• [Directions] In the records below, begin at the line that has "Definition js_shl (a" and stop after the line that has "rewrite <-!Z.land_ones by"; quote those lines verbatim and nothing more.

• [Data excerpts]
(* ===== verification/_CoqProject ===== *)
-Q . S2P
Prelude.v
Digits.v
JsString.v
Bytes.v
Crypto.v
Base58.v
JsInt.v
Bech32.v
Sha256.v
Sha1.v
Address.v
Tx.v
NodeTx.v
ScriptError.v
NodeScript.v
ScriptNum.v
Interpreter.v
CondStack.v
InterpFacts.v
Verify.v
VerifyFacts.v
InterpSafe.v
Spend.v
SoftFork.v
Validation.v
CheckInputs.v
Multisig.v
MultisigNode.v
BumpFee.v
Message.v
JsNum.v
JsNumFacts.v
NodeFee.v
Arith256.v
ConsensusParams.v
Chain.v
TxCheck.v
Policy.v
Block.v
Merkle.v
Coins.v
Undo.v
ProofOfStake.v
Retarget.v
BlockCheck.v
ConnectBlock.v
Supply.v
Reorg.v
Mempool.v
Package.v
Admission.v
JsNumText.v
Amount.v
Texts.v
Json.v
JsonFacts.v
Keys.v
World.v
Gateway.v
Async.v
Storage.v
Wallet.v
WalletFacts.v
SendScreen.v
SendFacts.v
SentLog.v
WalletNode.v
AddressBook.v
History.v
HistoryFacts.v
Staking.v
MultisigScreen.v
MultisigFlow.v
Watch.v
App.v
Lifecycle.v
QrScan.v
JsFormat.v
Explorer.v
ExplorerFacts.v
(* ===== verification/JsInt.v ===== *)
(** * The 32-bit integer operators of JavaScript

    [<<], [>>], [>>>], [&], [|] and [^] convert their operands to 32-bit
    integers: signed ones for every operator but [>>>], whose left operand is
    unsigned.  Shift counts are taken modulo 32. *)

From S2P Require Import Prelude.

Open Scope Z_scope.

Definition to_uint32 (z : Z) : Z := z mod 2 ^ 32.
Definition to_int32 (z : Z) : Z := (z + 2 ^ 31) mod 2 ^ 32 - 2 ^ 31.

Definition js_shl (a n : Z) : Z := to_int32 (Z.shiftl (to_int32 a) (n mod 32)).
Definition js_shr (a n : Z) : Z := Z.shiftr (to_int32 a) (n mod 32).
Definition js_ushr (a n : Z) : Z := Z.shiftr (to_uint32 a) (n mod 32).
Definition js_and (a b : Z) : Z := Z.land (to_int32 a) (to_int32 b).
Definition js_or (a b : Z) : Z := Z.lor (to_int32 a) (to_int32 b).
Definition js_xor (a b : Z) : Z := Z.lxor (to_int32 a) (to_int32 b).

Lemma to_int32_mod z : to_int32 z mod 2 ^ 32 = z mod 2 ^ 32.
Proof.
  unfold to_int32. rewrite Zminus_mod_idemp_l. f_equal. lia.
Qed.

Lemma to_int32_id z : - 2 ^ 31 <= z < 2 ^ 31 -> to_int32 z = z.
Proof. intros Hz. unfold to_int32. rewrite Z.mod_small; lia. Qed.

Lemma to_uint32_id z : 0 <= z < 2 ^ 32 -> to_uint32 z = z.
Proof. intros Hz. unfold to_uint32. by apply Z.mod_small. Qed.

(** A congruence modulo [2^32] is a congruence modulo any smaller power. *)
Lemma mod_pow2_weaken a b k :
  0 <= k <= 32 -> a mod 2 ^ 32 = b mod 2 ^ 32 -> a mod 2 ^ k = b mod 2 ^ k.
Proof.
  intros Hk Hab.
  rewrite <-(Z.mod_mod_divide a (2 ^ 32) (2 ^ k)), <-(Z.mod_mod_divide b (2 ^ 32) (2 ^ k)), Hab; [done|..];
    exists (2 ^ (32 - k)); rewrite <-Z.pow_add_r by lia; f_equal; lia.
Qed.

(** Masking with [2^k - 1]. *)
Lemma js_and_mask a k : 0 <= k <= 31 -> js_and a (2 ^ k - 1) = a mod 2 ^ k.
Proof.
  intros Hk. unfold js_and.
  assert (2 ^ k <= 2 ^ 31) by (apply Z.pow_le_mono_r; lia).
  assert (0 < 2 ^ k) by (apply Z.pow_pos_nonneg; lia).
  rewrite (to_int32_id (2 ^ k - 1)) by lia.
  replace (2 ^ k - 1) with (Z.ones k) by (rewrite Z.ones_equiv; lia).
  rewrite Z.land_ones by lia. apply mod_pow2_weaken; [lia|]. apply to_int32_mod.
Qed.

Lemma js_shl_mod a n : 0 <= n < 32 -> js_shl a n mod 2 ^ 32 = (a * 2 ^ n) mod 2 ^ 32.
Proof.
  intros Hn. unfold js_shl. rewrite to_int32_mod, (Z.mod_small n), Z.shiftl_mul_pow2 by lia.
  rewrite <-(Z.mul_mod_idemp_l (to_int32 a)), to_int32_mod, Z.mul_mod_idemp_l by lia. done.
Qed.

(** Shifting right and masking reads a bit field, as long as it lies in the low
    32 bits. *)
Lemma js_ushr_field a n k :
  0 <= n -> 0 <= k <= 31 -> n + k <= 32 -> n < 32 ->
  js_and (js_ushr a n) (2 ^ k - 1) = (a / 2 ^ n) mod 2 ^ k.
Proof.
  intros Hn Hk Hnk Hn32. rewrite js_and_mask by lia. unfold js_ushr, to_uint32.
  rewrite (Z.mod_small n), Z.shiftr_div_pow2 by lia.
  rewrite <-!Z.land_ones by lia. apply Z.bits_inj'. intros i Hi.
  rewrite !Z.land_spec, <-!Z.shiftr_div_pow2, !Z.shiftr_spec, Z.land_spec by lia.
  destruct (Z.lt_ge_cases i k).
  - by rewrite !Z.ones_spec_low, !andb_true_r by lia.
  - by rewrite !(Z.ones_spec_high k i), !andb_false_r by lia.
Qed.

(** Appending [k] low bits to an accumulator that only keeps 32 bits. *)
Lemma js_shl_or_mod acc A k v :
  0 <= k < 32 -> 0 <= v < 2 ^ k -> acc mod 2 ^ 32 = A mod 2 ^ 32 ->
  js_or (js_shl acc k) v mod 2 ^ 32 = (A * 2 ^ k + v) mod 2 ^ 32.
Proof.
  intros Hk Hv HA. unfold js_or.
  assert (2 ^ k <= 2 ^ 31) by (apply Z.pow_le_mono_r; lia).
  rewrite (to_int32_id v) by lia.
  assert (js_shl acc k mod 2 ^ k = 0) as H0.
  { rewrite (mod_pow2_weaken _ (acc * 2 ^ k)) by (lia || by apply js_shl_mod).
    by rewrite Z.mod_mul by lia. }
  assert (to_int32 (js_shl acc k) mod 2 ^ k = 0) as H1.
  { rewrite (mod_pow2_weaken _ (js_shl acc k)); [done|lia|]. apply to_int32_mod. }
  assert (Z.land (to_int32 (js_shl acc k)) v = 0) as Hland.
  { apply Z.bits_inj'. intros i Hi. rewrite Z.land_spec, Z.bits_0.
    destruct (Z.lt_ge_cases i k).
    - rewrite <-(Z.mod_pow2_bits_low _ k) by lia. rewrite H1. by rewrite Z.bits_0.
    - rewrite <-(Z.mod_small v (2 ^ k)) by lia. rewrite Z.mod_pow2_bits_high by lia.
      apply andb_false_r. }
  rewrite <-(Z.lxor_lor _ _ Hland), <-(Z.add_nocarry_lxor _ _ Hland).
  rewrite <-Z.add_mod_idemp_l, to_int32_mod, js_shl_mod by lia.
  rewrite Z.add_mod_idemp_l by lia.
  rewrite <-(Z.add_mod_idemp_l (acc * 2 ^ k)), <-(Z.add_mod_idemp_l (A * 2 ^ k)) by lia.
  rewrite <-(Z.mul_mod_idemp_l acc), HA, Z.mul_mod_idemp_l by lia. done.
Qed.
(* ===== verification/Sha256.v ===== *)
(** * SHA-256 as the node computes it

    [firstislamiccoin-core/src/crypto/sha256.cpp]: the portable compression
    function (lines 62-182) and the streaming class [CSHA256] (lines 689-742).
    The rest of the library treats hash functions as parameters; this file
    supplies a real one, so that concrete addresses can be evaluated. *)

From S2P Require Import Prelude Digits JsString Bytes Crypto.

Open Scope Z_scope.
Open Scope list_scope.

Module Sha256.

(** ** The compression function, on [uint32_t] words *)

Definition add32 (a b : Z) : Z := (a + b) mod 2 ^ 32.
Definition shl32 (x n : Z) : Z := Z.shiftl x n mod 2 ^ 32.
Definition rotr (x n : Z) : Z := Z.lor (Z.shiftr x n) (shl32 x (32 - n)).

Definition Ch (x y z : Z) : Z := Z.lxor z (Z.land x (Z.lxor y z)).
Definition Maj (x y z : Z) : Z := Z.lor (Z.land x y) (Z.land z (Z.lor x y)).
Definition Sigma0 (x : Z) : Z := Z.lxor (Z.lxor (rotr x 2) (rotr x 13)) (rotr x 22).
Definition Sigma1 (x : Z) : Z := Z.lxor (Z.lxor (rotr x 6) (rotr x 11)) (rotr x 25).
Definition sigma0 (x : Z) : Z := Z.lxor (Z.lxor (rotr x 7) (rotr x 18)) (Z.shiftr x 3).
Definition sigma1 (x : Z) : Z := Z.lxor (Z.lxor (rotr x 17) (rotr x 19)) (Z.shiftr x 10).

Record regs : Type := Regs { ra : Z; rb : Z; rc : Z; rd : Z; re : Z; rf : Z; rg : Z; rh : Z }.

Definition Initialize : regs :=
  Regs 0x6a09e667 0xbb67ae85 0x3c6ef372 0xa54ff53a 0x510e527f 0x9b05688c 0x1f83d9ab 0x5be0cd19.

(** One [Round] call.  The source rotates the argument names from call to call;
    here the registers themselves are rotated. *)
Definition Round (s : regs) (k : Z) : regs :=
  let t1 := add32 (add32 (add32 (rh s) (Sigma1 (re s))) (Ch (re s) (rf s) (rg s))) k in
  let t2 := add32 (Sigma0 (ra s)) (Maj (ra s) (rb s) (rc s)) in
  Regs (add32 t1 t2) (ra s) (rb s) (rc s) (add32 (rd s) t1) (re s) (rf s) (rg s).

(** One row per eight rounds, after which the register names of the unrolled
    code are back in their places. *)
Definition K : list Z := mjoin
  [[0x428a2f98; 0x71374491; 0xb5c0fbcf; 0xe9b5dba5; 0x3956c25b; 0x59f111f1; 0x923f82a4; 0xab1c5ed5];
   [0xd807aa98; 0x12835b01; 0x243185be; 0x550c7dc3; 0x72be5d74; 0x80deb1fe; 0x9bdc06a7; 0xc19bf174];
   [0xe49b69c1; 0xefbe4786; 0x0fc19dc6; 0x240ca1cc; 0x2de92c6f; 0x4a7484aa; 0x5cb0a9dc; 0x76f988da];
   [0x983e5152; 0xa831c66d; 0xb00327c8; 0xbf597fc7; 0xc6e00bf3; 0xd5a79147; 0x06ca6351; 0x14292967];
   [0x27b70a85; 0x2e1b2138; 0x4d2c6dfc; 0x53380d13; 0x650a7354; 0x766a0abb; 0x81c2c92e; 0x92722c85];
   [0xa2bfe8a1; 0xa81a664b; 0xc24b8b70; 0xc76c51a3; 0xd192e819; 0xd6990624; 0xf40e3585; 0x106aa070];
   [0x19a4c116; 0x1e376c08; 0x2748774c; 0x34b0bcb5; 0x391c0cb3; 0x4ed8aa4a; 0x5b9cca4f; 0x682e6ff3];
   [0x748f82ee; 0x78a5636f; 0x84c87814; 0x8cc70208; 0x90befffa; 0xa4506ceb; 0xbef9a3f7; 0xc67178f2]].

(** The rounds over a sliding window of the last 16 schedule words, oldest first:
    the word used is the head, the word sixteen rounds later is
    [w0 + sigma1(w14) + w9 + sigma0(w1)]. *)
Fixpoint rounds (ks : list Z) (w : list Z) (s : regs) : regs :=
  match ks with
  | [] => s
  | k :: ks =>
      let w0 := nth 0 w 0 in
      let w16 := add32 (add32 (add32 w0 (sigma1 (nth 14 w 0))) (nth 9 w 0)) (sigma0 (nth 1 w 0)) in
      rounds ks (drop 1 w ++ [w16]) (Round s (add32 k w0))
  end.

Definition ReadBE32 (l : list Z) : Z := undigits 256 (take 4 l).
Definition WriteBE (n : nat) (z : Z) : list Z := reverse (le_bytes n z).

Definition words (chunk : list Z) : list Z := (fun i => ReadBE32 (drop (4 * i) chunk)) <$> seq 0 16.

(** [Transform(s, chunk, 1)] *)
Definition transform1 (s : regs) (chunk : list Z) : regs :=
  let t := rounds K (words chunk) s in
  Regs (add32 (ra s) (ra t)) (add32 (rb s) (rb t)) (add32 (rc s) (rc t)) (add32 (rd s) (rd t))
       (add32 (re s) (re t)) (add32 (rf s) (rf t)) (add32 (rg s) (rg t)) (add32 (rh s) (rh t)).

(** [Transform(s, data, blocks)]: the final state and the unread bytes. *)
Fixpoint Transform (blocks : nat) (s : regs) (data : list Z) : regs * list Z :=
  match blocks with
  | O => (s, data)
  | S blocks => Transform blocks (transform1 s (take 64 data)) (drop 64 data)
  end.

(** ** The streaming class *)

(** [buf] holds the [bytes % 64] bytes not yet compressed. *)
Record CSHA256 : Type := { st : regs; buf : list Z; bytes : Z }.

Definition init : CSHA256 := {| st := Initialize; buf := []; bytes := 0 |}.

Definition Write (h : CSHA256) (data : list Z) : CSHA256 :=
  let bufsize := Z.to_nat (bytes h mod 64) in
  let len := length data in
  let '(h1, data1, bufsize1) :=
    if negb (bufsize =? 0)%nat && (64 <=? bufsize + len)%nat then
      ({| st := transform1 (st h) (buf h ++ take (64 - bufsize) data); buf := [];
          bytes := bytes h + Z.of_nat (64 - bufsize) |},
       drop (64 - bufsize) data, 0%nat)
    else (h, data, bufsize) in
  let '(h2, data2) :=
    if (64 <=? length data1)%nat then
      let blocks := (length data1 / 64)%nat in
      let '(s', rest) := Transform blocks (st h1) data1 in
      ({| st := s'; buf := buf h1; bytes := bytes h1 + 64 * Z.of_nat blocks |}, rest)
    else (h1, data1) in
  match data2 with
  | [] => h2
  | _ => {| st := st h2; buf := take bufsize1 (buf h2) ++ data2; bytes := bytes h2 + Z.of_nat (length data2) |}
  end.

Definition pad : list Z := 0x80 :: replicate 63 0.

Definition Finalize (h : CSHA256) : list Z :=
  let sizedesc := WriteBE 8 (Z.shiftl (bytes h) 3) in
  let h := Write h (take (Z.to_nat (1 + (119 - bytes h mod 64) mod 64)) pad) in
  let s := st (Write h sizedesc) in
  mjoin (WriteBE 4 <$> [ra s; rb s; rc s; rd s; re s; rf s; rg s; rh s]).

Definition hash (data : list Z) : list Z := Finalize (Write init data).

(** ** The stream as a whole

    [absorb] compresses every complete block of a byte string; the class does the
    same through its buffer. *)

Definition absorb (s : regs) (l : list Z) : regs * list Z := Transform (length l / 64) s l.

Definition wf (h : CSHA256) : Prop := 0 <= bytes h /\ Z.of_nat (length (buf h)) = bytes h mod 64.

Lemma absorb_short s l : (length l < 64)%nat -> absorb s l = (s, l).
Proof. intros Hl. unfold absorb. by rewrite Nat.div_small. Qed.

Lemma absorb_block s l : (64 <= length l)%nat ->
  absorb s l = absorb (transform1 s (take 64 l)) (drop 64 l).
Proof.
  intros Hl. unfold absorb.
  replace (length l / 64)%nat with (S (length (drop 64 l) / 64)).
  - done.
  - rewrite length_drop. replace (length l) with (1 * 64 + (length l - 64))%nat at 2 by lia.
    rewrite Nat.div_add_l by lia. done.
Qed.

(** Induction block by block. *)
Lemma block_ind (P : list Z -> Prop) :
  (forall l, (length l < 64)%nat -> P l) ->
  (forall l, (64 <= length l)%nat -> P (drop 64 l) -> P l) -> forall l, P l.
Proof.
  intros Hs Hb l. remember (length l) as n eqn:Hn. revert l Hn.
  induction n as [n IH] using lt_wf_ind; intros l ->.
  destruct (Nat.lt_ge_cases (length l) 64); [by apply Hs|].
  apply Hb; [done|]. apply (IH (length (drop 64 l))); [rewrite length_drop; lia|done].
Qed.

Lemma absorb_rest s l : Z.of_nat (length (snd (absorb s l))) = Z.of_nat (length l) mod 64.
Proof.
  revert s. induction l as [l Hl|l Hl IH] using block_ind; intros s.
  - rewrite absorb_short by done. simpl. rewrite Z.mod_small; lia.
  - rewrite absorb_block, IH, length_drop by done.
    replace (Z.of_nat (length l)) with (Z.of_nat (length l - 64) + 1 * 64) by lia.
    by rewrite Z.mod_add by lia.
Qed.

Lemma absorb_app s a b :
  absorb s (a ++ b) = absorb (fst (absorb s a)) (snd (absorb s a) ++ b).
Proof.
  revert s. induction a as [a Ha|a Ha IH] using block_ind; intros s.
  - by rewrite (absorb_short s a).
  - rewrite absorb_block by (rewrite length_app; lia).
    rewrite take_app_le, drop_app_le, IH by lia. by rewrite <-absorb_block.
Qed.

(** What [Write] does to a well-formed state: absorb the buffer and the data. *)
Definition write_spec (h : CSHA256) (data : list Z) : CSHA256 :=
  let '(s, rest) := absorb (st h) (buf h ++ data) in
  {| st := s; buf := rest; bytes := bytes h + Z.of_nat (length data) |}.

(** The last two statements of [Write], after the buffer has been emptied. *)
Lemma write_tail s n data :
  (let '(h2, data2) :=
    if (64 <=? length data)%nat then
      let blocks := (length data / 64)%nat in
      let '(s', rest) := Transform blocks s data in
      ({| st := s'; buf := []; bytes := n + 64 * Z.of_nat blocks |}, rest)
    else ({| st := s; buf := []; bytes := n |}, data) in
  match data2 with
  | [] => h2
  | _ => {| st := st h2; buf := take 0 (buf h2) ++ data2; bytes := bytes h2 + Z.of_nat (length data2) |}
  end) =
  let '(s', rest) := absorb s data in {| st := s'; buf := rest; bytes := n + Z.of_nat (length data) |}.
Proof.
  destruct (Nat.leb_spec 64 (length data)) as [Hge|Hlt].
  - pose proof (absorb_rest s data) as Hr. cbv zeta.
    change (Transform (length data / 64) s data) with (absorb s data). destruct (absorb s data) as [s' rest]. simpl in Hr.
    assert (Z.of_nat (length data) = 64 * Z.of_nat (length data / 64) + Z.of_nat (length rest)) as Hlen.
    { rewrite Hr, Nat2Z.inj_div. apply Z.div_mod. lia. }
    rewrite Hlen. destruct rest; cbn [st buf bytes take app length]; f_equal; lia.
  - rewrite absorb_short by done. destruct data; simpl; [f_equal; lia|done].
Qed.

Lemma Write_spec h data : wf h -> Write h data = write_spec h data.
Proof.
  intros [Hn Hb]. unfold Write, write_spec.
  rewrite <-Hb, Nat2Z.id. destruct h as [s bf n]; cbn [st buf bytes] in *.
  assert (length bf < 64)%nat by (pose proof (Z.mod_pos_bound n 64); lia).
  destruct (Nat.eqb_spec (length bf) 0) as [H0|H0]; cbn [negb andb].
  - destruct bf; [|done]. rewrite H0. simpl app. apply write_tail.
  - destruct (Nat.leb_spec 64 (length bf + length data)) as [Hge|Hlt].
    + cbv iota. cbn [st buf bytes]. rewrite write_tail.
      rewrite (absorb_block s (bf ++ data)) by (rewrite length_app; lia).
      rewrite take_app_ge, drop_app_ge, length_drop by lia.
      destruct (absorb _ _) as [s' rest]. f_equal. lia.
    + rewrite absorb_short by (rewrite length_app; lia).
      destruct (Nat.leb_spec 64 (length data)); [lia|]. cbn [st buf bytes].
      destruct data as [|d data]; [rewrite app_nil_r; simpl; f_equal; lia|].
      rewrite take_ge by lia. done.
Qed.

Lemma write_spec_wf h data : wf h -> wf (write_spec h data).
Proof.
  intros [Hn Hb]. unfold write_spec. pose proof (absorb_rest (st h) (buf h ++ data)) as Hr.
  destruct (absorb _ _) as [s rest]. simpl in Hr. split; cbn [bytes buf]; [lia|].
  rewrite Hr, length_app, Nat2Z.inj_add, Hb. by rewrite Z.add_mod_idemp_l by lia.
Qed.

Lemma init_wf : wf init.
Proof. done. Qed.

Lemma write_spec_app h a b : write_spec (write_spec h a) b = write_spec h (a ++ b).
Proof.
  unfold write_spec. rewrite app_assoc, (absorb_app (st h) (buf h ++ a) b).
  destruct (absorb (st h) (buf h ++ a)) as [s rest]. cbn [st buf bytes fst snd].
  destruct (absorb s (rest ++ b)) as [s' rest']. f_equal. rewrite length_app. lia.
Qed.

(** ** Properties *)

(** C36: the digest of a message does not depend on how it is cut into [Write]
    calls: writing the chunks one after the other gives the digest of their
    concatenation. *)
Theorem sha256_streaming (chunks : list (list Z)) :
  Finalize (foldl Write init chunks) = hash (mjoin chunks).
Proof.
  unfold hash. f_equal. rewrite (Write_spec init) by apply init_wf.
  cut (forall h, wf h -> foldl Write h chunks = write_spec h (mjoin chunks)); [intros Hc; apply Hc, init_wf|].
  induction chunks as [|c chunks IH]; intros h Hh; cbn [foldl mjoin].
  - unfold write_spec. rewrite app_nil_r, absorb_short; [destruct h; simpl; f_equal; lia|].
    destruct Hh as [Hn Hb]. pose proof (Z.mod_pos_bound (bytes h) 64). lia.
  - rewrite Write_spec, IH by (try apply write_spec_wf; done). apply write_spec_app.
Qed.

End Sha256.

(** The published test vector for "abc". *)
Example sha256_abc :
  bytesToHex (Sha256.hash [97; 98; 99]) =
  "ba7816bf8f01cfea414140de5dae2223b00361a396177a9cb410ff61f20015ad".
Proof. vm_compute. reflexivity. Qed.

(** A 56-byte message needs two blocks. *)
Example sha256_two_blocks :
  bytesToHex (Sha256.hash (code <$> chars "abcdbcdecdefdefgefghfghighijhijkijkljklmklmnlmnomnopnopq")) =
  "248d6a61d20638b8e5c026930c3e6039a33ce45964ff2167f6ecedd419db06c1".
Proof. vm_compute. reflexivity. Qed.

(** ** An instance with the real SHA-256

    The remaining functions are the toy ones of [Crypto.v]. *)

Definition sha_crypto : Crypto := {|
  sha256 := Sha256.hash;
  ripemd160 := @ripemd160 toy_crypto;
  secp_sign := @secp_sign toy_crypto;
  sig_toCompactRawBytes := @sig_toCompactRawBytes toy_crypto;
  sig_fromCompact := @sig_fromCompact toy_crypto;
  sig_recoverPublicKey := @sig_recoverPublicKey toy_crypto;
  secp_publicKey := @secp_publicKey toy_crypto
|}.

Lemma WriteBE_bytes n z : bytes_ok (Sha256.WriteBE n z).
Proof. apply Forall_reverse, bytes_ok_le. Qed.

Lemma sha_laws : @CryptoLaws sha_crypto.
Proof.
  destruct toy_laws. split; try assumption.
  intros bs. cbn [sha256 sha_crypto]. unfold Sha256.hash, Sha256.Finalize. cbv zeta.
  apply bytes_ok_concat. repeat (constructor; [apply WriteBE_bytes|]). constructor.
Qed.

• [Exercise result]
Definition js_shl (a n : Z) : Z := to_int32 (Z.shiftl (to_int32 a) (n mod 32)).
Definition js_shr (a n : Z) : Z := Z.shiftr (to_int32 a) (n mod 32).
Definition js_ushr (a n : Z) : Z := Z.shiftr (to_uint32 a) (n mod 32).
Definition js_and (a b : Z) : Z := Z.land (to_int32 a) (to_int32 b).
Definition js_or (a b : Z) : Z := Z.lor (to_int32 a) (to_int32 b).
Definition js_xor (a b : Z) : Z := Z.lxor (to_int32 a) (to_int32 b).

Lemma to_int32_mod z : to_int32 z mod 2 ^ 32 = z mod 2 ^ 32.
Proof.
  unfold to_int32. rewrite Zminus_mod_idemp_l. f_equal. lia.
Qed.

Lemma to_int32_id z : - 2 ^ 31 <= z < 2 ^ 31 -> to_int32 z = z.
Proof. intros Hz. unfold to_int32. rewrite Z.mod_small; lia. Qed.

Lemma to_uint32_id z : 0 <= z < 2 ^ 32 -> to_uint32 z = z.
Proof. intros Hz. unfold to_uint32. by apply Z.mod_small. Qed.

(** A congruence modulo [2^32] is a congruence modulo any smaller power. *)
Lemma mod_pow2_weaken a b k :
  0 <= k <= 32 -> a mod 2 ^ 32 = b mod 2 ^ 32 -> a mod 2 ^ k = b mod 2 ^ k.
Proof.
  intros Hk Hab.
  rewrite <-(Z.mod_mod_divide a (2 ^ 32) (2 ^ k)), <-(Z.mod_mod_divide b (2 ^ 32) (2 ^ k)), Hab; [done|..];
    exists (2 ^ (32 - k)); rewrite <-Z.pow_add_r by lia; f_equal; lia.
Qed.

(** Masking with [2^k - 1]. *)
Lemma js_and_mask a k : 0 <= k <= 31 -> js_and a (2 ^ k - 1) = a mod 2 ^ k.
Proof.
  intros Hk. unfold js_and.
  assert (2 ^ k <= 2 ^ 31) by (apply Z.pow_le_mono_r; lia).
  assert (0 < 2 ^ k) by (apply Z.pow_pos_nonneg; lia).
  rewrite (to_int32_id (2 ^ k - 1)) by lia.
  replace (2 ^ k - 1) with (Z.ones k) by (rewrite Z.ones_equiv; lia).
  rewrite Z.land_ones by lia. apply mod_pow2_weaken; [lia|]. apply to_int32_mod.
Qed.

Lemma js_shl_mod a n : 0 <= n < 32 -> js_shl a n mod 2 ^ 32 = (a * 2 ^ n) mod 2 ^ 32.
Proof.
  intros Hn. unfold js_shl. rewrite to_int32_mod, (Z.mod_small n), Z.shiftl_mul_pow2 by lia.
  rewrite <-(Z.mul_mod_idemp_l (to_int32 a)), to_int32_mod, Z.mul_mod_idemp_l by lia. done.
Qed.

(** Shifting right and masking reads a bit field, as long as it lies in the low
    32 bits. *)
Lemma js_ushr_field a n k :
  0 <= n -> 0 <= k <= 31 -> n + k <= 32 -> n < 32 ->
  js_and (js_ushr a n) (2 ^ k - 1) = (a / 2 ^ n) mod 2 ^ k.
Proof.
  intros Hn Hk Hnk Hn32. rewrite js_and_mask by lia. unfold js_ushr, to_uint32.
  rewrite (Z.mod_small n), Z.shiftr_div_pow2 by lia.
  rewrite <-!Z.land_ones by lia. apply Z.bits_inj'. intros i Hi.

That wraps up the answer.